Sirvo as panquecas em dois pratos e coloco o pote de Nutella ao lado, deixo a jarra de suco próxima e espero que Nat desça para tomarmos café. 

- O cheiro está maravilhoso. - Ela anuncia descendo as escadas. 

Natasha está usando uma de minhas cuecas e uma blusa minha, que nela se parece mais com um vestido, rio comigo mesmo. 

- Não é só o cheiro. - Asseguro e ela ri. 

- Aposto que não. - Ela brinca e se senta em um banco alto. 

Nat emite sons de aprovação assim que coloca o primeiro pedaço da panqueca na boca, rio do modo com que ela me olha e devora a comida ao mesmo tempo. 

- Nossa! Você estava mesmo afim de comer panquecas. - Brinco e ela concorda bebendo um gole de seu suco.

- Você não faz ideia. 

[...]

O pai de Natasha ligou avisando que precisava falar com ela, afinal, ela tinha ficado de ajudar Kim com as coisas do casamento, segundo ela, eu teria que ajudá-la, já que havia prometido. 

Daniel não ficou muito satisfeito com a nossa amizade, que segundo ele é uma "amizade", inclusive tocou no assunto do tal almoço que nunca aconteceu, fiquei super envergonhado. 

Nós passamos a tarde com Kimberlly, decidindo detalhes do tão esperado jantar de noivado, jantar esse que eu deveria comparecer de qualquer forma, segundo ela. 

- Não sei o que seria de mim sozinha com aquele monte de mimimi para ser resolvido. - Nat diz quando estamos caminhando para minha casa. 

- Você faria numa boa.

- Sua ironia às vezes me irrita. 

- Mas eu não estou sendo irônico. - Afirmo e me viro para ela. - Você sempre consegue o que quer. 

- Isso não é verdade. - Ela diz e olha para o fim da rua. 

- Eu sinto como se você quisesse me dizer algo. - Admito, ela me encara por uma fração de segundos  e depois nega com um movimento de cabeça. 

- Nada a declarar. - Ela brinca e ri em seguida. 

[...]

Natasha empurra o corpo dele contra o carro preto, Taylor a segura pela cintura e sela seus lábios.
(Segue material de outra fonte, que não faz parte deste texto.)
Definition destInv (ms : Managers) : InventoryManager := default (this ms) (other ms).
Definition set_this (ms : Managers) (m : InventoryManager) : Managers := mkManagers m (other ms).
Definition set_dest (ms : Managers) (m : InventoryManager) : Managers :=
  match other ms with
  | None => mkManagers m None
  | Some _ => mkManagers (this ms) (Some m)
  end.

(** [source] and [dest] as references: reading and assigning through them. *)
Definition upd_source (ms : Managers) (c : Z) (i : nat) (f : InventorySlot -> InventorySlot) :=
  set_this ms (update_slot (this ms) c i f).
Definition upd_dest (ms : Managers) (c : Z) (i : nat) (f : InventorySlot -> InventorySlot) :=
  set_dest ms (update_slot (destInv ms) c i f).

Definition two_handed (d : ItemDef) : bool := IsWeaponTwoHanded (mEquipType d) (mWeaponType d).

(** The item in the main hand of the destination is two-handed. *)
Definition main_hand_two_handed (m : InventoryManager) : bool :=
  let index := GetItemBySlot m EQ_CONTAINER ItemEquipSlot.WEAPON_MAIN_HAND in
  if 0 <=? index then
    match cont m EQ_CONTAINER !! Z.to_nat index with
    | Some s => two_handed (ResolveSafeItemPtr s)
    | None => false
    end
  else false.

Definition off_hand_used (m : InventoryManager) : bool :=
  0 <=? GetItemBySlot m EQ_CONTAINER ItemEquipSlot.WEAPON_OFF_HAND.

Definition is_main (container slot : Z) : bool :=
  (container =? EQ_CONTAINER) && (slot =? ItemEquipSlot.WEAPON_MAIN_HAND).
Definition is_off (container slot : Z) : bool :=
  (container =? EQ_CONTAINER) && (slot =? ItemEquipSlot.WEAPON_OFF_HAND).

(** The early returns before anything is changed, in their order: the first
    test that holds decides. 0 stands for none. [source] and [dest] are the
    items at the two places. *)
Definition move_refusal (ms : Managers) (localCharacterVault : bool)
    (origContainer origSlot destContainer destSlot : Z)
    (source : InventorySlot) (dest : option InventorySlot) : Z :=
  if (origContainer =? destContainer) && (origSlot =? destSlot)
     && (match other ms with None => true | Some _ => false end) then -3
  else if is_main destContainer destSlot && two_handed (ResolveSafeItemPtr source)
          && off_hand_used (this ms) then -1
  else if is_off destContainer destSlot && main_hand_two_handed (destInv ms) then -2
  else if is_main origContainer origSlot
          && (match dest with Some d => two_handed (ResolveSafeItemPtr d) | None => false end)
          && off_hand_used (this ms) then -1
  else if is_off origContainer origSlot && main_hand_two_handed (destInv ms) then -2
  else if (((destContainer =? BANK_CONTAINER) && negb localCharacterVault)
           || (destContainer =? DELIVERY_CONTAINER) || (destContainer =? AUCTION_CONTAINER))
          && negb (bindStatus source =? 0) then -4
  else 0.

(** [dest.ResolveItemPtr()] when swapping out of the equipment: the definition
    itself, or the default definition when one of the tests above has already
    resolved a [dest] without definition safely. *)
Definition resolve_swapped (origContainer origSlot destContainer destSlot : Z)
    (dest : InventorySlot) : option ItemDef :=
  if is_main origContainer origSlot
     || (is_off origContainer origSlot && is_main destContainer destSlot)
  then Some (ResolveSafeItemPtr dest) else ResolveItemPtr dest.

(** The merge of two stacks of one item. *)
Definition move_stack (ms : Managers) (origContainer : Z) (i : nat) (destContainer : Z) (j : nat)
    (source dest : InventorySlot) (dmax : Z) (updateDest : bool) : list Z * Managers :=
  let scount := GetStackCount source in
  let dcount := GetStackCount dest in
  let emptyStackSpace := i32 (dmax - dcount) in
  if scount <=? emptyStackSpace then
    let ms1 := upd_dest ms destContainer j (add_count scount) in
    ((if updateDest then AddItemUpdate g_ServerTime (add_count scount dest) else []) ++
     RemoveItemUpdate source,
     set_this ms1 (erase_slot (this ms1) origContainer i))
  else
    let ms1 := upd_dest ms destContainer j (add_count emptyStackSpace) in
    let ms2 := upd_source ms1 origContainer i (add_count (- emptyStackSpace)) in
    (AddItemUpdate g_ServerTime (add_count (- emptyStackSpace) source) ++
     (if updateDest then AddItemUpdate g_ServerTime (add_count emptyStackSpace dest) else []),
     ms2).

(** The exchange of two items. *)
Definition move_swap (ms : Managers) (origContainer : Z) (i : nat) (destContainer : Z) (j : nat)
    (source dest : InventorySlot) (updateDest : bool) : list Z * Managers :=
  let temp := CopyFrom InventorySlot_new dest false in
  let dest' := CopyFrom dest source false in
  let source' := CopyFrom source temp false in
  let ms1 := upd_dest ms destContainer j (fun d => CopyFrom d source false) in
  let ms2 := upd_source ms1 origContainer i (fun s => CopyFrom s temp false) in
  (RemoveItemUpdate source ++ (if updateDest then RemoveItemUpdate dest else []) ++
   (if updateDest then AddItemUpdate g_ServerTime dest' else []) ++
   AddItemUpdate g_ServerTime source', ms2).

(** The move to an empty place. *)
Definition move_to_empty (ms : Managers) (origContainer : Z) (i : nat) (destContainer destSlot : Z)
    (source : InventorySlot) (updateDest : bool) : list Z * Managers :=
  let source' := set_CCSID (GetCCSID destContainer destSlot) source in
  if (destContainer =? origContainer) && (match other ms with None => true | Some _ => false end)
  then (RemoveItemUpdate source ++ AddItemUpdate g_ServerTime source',
        upd_source ms origContainer i (fun _ => source'))
  else
    let dest := set_CCSID (GetCCSID destContainer destSlot)
                  (CopyFrom InventorySlot_new source false) in
    let ms1 := set_dest ms (push_back (destInv ms) destContainer dest) in
    (RemoveItemUpdate source ++ (if updateDest then AddItemUpdate g_ServerTime dest else []),
     set_this ms1 (erase_slot (this ms1) origContainer i)).

(** The returned [int] (the bytes written, or a code that is not positive), the
    packet and the managers. *)
Definition ItemMove (ms : Managers) (css_level css_profession : Z) (localCharacterVault : bool)
    (origContainer origSlot destContainer destSlot : Z) (updateDest : bool)
    : Z * list Z * Managers :=
  let origItemIndex := GetItemBySlot (this ms) origContainer origSlot in
  if origItemIndex =? -1 then (0, [], ms) else
  let i := Z.to_nat origItemIndex in
  let destItemIndex := GetItemBySlot (destInv ms) destContainer destSlot in
  let j := Z.to_nat destItemIndex in
  match cont (this ms) origContainer !! i with
  | None => (0, [], ms)
  | Some source =>
      let dest := if 0 <=? destItemIndex then cont (destInv ms) destContainer !! j else None in
      let refusal := move_refusal ms localCharacterVault origContainer origSlot
                       destContainer destSlot source dest in
      if negb (refusal =? 0) then (refusal, [], ms) else
      let done_ (r : list Z * Managers) := (Z.of_nat (length r.1), r.1, r.2) in
      match dest with
      | Some dest =>
          let destItem := resolve_swapped origContainer origSlot destContainer destSlot dest in
          if (origContainer =? EQ_CONTAINER)
             && (match destItem with None => true | Some _ => false end) then (0, [], ms) else
          let res := if origContainer =? EQ_CONTAINER
                     then VerifyEquipItem destItem origSlot css_level css_profession
                     else ERR.EQ_ERROR_NONE in
          if negb (res =? ERR.EQ_ERROR_NONE) then (-100 + res, [], ms) else
          let dmax := GetMaxStack source in
          if (IID source =? IID dest) && (0 <=? dmax)
          then done_ (move_stack ms origContainer i destContainer j source dest dmax updateDest)
          else done_ (move_swap ms origContainer i destContainer j source dest updateDest)
      | None => done_ (move_to_empty ms origContainer i destContainer destSlot source updateDest)
      end
  end.

(** *** Loading

    The result code and the manager; [None] when the specification has no
    second field, which the code reads without a test. *)
Definition ReadInventory (m : InventoryManager) (container spec : string)
    : option (Z * InventoryManager) :=
  let l := Split spec "," in
  let ContID := GetContainerIDFromName container in
  if ContID =? -1 then Some (-2, m) else
  l0 ← l !! 0%nat;
  l1 ← l !! 1%nat;
  let slot := atoi l0 in
  let ID := atoi l1 in
  if 0 <=? GetItemBySlot m ContID slot then Some (-1, m) else
  match item_of ID with
  | None => Some (-1, m)
  | Some _ =>
      let field n dflt := match l !! n with Some f => atoi f | None => dflt end in
      let newItem := mkSlot (u32 (Z.lor (Z.shiftl ContID 16) slot)) ID (field 2%nat 0)
                       (field 3%nat 0) (i8 (field 4%nat 0)) (field 5%nat (-1)) g_ServerTime in
      let (r, m') := AddItem g_ServerTime m ContID newItem in
      if r =? -1 then Some (-1, m) else Some (0, m')
  end.

End Manager.


(** ** Identifiers: lemmas *)

Lemma slot_of_mod z : slot_of z = z mod 65536.
Proof. unfold slot_of, CONTAINER_SLOT. exact (Z.land_ones z 16 ltac:(lia)). Qed.

Lemma container_of_mod z : container_of z = (z / 65536) mod 65536.
Proof.
  unfold container_of, CONTAINER_ID. rewrite Z.shiftr_land.
  change (Z.shiftr 0xFFFF0000 16) with (Z.ones 16).
  rewrite Z.land_ones by lia. rewrite Z.shiftr_div_pow2 by lia. done.
Qed.

Lemma GetCCSID_eq c k : 0 <= c < 65536 -> 0 <= k < 65536 -> GetCCSID c k = c * 65536 + k.
Proof.
  intros Hc Hk. unfold GetCCSID. rewrite (unsigned_id 16 c), (unsigned_id 16 k) by done.
  rewrite lor_shiftl_add by lia. apply unsigned_id. unfold in_unsigned. lia.
Qed.

Lemma container_of_GetCCSID c k :
  0 <= c < 65536 -> 0 <= k < 65536 -> container_of (GetCCSID c k) = c.
Proof.
  intros Hc Hk. rewrite container_of_mod, GetCCSID_eq by done.
  rewrite Z.div_add_l, (Z.div_small k), Z.add_0_r, Z.mod_small by lia. done.
Qed.

Lemma slot_of_GetCCSID c k :
  0 <= c < 65536 -> 0 <= k < 65536 -> slot_of (GetCCSID c k) = k.
Proof.
  intros Hc Hk. rewrite slot_of_mod, GetCCSID_eq by done.
  rewrite Z.add_comm, Z_mod_plus_full. by apply Z.mod_small.
Qed.

Lemma slot_of_range z : 0 <= slot_of z < 65536.
Proof. rewrite slot_of_mod. apply Z.mod_pos_bound. lia. Qed.

#[export] Hint Resolve slot_of_range : tawd.

(** ** Containers: lemmas *)

Definition valid (c : Z) : Prop := 0 <= c < MAXCONTAINER.

Lemma container_index_valid c : valid c -> container_index c = Some (Z.to_nat c).
Proof.
  intros [H1 H2]. unfold container_index. apply Z.leb_le in H1. apply Z.ltb_lt in H2.
  by rewrite H1, H2.
Qed.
Estou parado na calçada da escola, observando os pedaços já remendados do que eu acreditava ser um coração sendo quebrado e virando pó. 

- Não, não fica com ele, eu amo você! - Digo entre soluços. 
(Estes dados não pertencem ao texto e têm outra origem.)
(** ** Where the items of one manager are after a move *)

(** Every item of the result is an old one of the same place and kind, or the
    source at the destination, or the destination's item at the origin. *)
Lemma move_done_places m lvl prof o os d ds upd i source packet ms' e x :
  Inv_wf m -> cont m o !! i = Some source -> slot_of (CCSID source) = os ->
  valid d -> 0 <= ds < 65536 ->
  (forall j dest, cont m d !! j = Some dest -> slot_of (CCSID dest) = ds ->
     apart (mkManagers m None) o i d j) ->
  move_done (mkManagers m None) lvl prof o os d ds upd i source packet ms' ->
  x ∈ cont (this ms') e ->
  (exists y, y ∈ cont m e /\ slot_of (CCSID y) = slot_of (CCSID x) /\ IID y = IID x) \/
  (e = d /\ slot_of (CCSID x) = ds /\ IID x = IID source) \/
  (e = o /\ slot_of (CCSID x) = os /\
   exists dest, dest ∈ cont m d /\ slot_of (CCSID dest) = ds /\ IID x = IID dest).
Proof.
  intros Hwf Hi Hos Hd Hds Ha. pose proof (wf_shaped _ Hwf) as Hsh.
  assert (forall y, y ∈ cont m e -> slot_of (CCSID y) = slot_of (CCSID x) /\ IID y = IID x ->
            exists y, y ∈ cont m e /\ slot_of (CCSID y) = slot_of (CCSID x) /\ IID y = IID x)
    as Hold by eauto.
  intros [j dest r Hj Hsl _ _ -> |j dest r Hj Hsl _ -> |r _ ->]; change (destInv (mkManagers m None)) with m in *.
  - assert (dest ∈ cont m d) as Hdin by by eapply list_elem_of_lookup_2.
    assert (source ∈ cont m o) as Hsin by by eapply list_elem_of_lookup_2.
    unfold move_stack. case_test; simpl; change (destInv (mkManagers m None)) with m; intros Hx; left.
    + apply elem_erase_slot, elem_update_slot in Hx as [Hx|(-> & y & Hy & ->)]; [by eauto| |done|auto with tawd].
      simplify_eq. by apply (Hold dest).
    + apply elem_update_slot in Hx as [Hx|(-> & y & Hy & ->)]; [| |auto with tawd].
      * apply elem_update_slot in Hx as [Hx|(-> & y & Hy & ->)]; [by eauto| |done].
        simplify_eq. by apply (Hold dest).
      * rewrite update_slot_lookup_ne in Hy by (done || by apply (Ha j dest)).
        simplify_eq. by apply (Hold source).
  - assert (dest ∈ cont m d) as Hdin by by eapply list_elem_of_lookup_2.
    unfold move_swap. simpl. change (destInv (mkManagers m None)) with m. intros Hx.
    apply elem_update_slot in Hx as [Hx|(-> & y & Hy & ->)]; [| |auto with tawd].
    + apply elem_update_slot in Hx as [Hx|(-> & y & Hy & ->)]; [left; by eauto| |done].
      simplify_eq. right. left. done.
    + rewrite update_slot_lookup_ne in Hy by (done || by apply (Ha j dest)).
      simplify_eq. right. right. split_and!; [done..|]. eauto.
  - unfold move_to_empty. case_test; simpl; change (destInv (mkManagers m None)) with m; intros Hx.
    + apply andb_true_iff in E as [->%Z.eqb_eq _].
      apply elem_update_slot in Hx as [Hx|(-> & y & Hy & ->)]; [left; by eauto| |done].
      right. left. split_and!; [done| |done]. simpl. apply slot_of_GetCCSID; [|done].
      unfold valid, MAXCONTAINER in Hd. lia.
    + apply elem_erase_slot, elem_push_back in Hx as [Hx|[-> ->]]; [left; by eauto| |done|auto with tawd].
      right. left. split_and!; [done| |done]. simpl. apply slot_of_GetCCSID; [|done].
      unfold valid, MAXCONTAINER in Hd. lia.
Qed.

(** The two equipment tests, as statements about the items worn. *)
Lemma off_hand_used_elem m s :
  s ∈ cont m EQ_CONTAINER -> slot_of (CCSID s) = ItemEquipSlot.WEAPON_OFF_HAND ->
  off_hand_used m = true.
Proof.
  intros Hs E. unfold off_hand_used. apply Z.leb_le.
  eapply GetItemBySlot_used; [|done..]. unfold ItemEquipSlot.WEAPON_OFF_HAND. lia.
Qed.

Lemma main_hand_two_handed_elem m s :
  Inv_wf m -> s ∈ cont m EQ_CONTAINER -> slot_of (CCSID s) = ItemEquipSlot.WEAPON_MAIN_HAND ->
  main_hand_two_handed m = two_handed (ResolveSafeItemPtr s).
Proof.
  intros Hwf Hs E. unfold main_hand_two_handed.
  assert (0 <= GetItemBySlot m EQ_CONTAINER ItemEquipSlot.WEAPON_MAIN_HAND) as Hk.
  { eapply GetItemBySlot_used; [|done..]. unfold ItemEquipSlot.WEAPON_MAIN_HAND. lia. }
  rewrite (proj2 (Z.leb_le _ _) Hk).
  edestruct (GetItemBySlot_Some m EQ_CONTAINER ItemEquipSlot.WEAPON_MAIN_HAND
    (Z.to_nat (GetItemBySlot m EQ_CONTAINER ItemEquipSlot.WEAPON_MAIN_HAND))) as (t & Ht & Et).
  { unfold ItemEquipSlot.WEAPON_MAIN_HAND. lia. }
  { lia. }
  rewrite Ht. apply list_elem_of_lookup in Hs as [k Hk'].
  assert (k = Z.to_nat (GetItemBySlot m EQ_CONTAINER ItemEquipSlot.WEAPON_MAIN_HAND)) as ->
    by (eapply wf_slot_inj; [done..|congruence]).
  congruence.
Qed.

(** A two-handed weapon in the main hand and an item in the off hand exclude
    each other. *)
Definition hands_ok (m : InventoryManager) : Prop :=
  forall s t, s ∈ cont m EQ_CONTAINER -> slot_of (CCSID s) = ItemEquipSlot.WEAPON_MAIN_HAND ->
    two_handed (ResolveSafeItemPtr s) = true ->
    t ∈ cont m EQ_CONTAINER -> slot_of (CCSID t) <> ItemEquipSlot.WEAPON_OFF_HAND.

Lemma two_handed_IID s t : IID s = IID t -> ResolveSafeItemPtr s = ResolveSafeItemPtr t.
Proof. unfold ResolveSafeItemPtr. by intros ->. Qed.

(** What [move_refusal] has excluded when it lets a move pass. *)
Lemma move_refusal_0 ms v o os d ds source dest :
  move_refusal ms v o os d ds source dest = 0 ->
  (is_main d ds = true -> two_handed (ResolveSafeItemPtr source) = true -> off_hand_used (this ms) = false)
  /\ (is_off d ds = true -> main_hand_two_handed (destInv ms) = false)
  /\ (is_main o os = true -> forall t, dest = Some t -> two_handed (ResolveSafeItemPtr t) = true ->
      off_hand_used (this ms) = false)
  /\ (is_off o os = true -> main_hand_two_handed (destInv ms) = false)
  /\ ((d = BANK_CONTAINER /\ v = false) \/ d = DELIVERY_CONTAINER \/ d = AUCTION_CONTAINER ->
      bindStatus source = 0).
Proof.
  unfold move_refusal. intros H.
  destruct ((o =? d) && _ && _); [done|].
  destruct (is_main d ds && _ && _) eqn:E1; [done|].
  destruct (is_off d ds && _) eqn:E2; [done|].
  destruct (is_main o os && _ && _) eqn:E3; [done|].
  destruct (is_off o os && _) eqn:E4; [done|].
  destruct (_ && negb (bindStatus source =? 0)) eqn:E5; [done|].
  split_and!.
  - intros H1 H2. by rewrite H1, H2 in E1.
  - intros H1. by rewrite H1 in E2.
  - intros H1 t -> H2. by rewrite H1, H2 in E3.
  - intros H1. by rewrite H1 in E4.
  - intros Hd. apply andb_false_iff in E5 as [E5|E5]; [|by to_prop].
    destruct Hd as [[-> ->]|[->| ->]]; done.
Qed.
- Justin! - Nat grita. - Justin! 

Meu corpo é sacolejado brutalmente, abro meus olhos e encontro um par de olhos azuis preocupados me encarando. 

- Não me deixa. Fica comigo, por favor. 

- Justin...

- Me diga o que fazer, Natasha. - A abraço. - Eu te amo. 
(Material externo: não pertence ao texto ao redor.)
(* ===== verification/InventoryStock.v ===== *)
(** * InventoryStock: theorems on slots and adding items

    The operations are in [Inventory.v]. Shown here: [GetFreeSlot] returns the
    least free slot and fails exactly when the container is full; the slot
    counters agree with it; [AddItem_Ex] adds exactly what it is asked to or
    reports why not; the buyback list stays within its limit; the equipment test
    is characterised; identifiers split back into container and slot. *)

From S2P Require Import Prelude ByteBuffer Messages Text Items Inventory.

(** ** The slot bitmap *)

Definition uses (limit k : Z) (s : InventorySlot) : bool :=
  (slot_of (CCSID s) <? limit) && (slot_of (CCSID s) =? k).

Lemma mark_slots_lookup_from (v : list bool) limit l k :
  fold_left (fun tempCon s =>
      if slot_of (CCSID s) <? limit
      then <[Z.to_nat (slot_of (CCSID s)) := true]> tempCon else tempCon) l v !! k
  = (fun b => b || existsb (uses limit (Z.of_nat k)) l) <$> v !! k.
Proof.
  revert v. induction l as [|s l IH]; intros v; simpl.
  { destruct (v !! k); simpl; [by rewrite orb_false_r|done]. }
  rewrite IH. unfold uses at 2. destruct (slot_of (CCSID s) <? limit) eqn:E; simpl; [|done].
  pose proof (slot_of_range (CCSID s)).
  destruct (slot_of (CCSID s) =? Z.of_nat k) eqn:Ek; to_prop.
  - rewrite Ek, Nat2Z.id. destruct (v !! k) eqn:Ev.
    + rewrite list_lookup_insert_eq by (by eapply lookup_lt_Some). simpl. by rewrite orb_true_r.
    + rewrite (proj2 (lookup_ge_None _ _)); [done|]. rewrite length_insert. by apply lookup_ge_None.
  - rewrite list_lookup_insert_ne by lia. done.
Qed.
- Eu não posso fazer isso com você. - Ela diz e começa a chorar. - Eu não deveria ter me aproximado novamente. 

- Por que está dizendo isso? 

- Eu vou destruir você se... 

- Não sabe como é difícil para mim, ter que te ver, te ter em meus braços como agora, mas não poder te beijar e te mostrar o que sinto por você. - A interrompo, ela se cala e olha para baixo. 

Levanto seu rosto, fazendo com que ela olhe para mim, lagrimas mancham suas bochechas, ela me abraça forte e me aperta contra ela. Nossos rostos ficam mais próximos, seus lábios se esbarram contra os meus. 

- Não podemos fazer isso. - Digo, minha voz sai falha. 

- Sch! - Nat coloca o dedo indicador sobre os meus lábios. - Uma última vez. 


Notas Finais


+ Por hoje é isso... Espero que tenha gostado!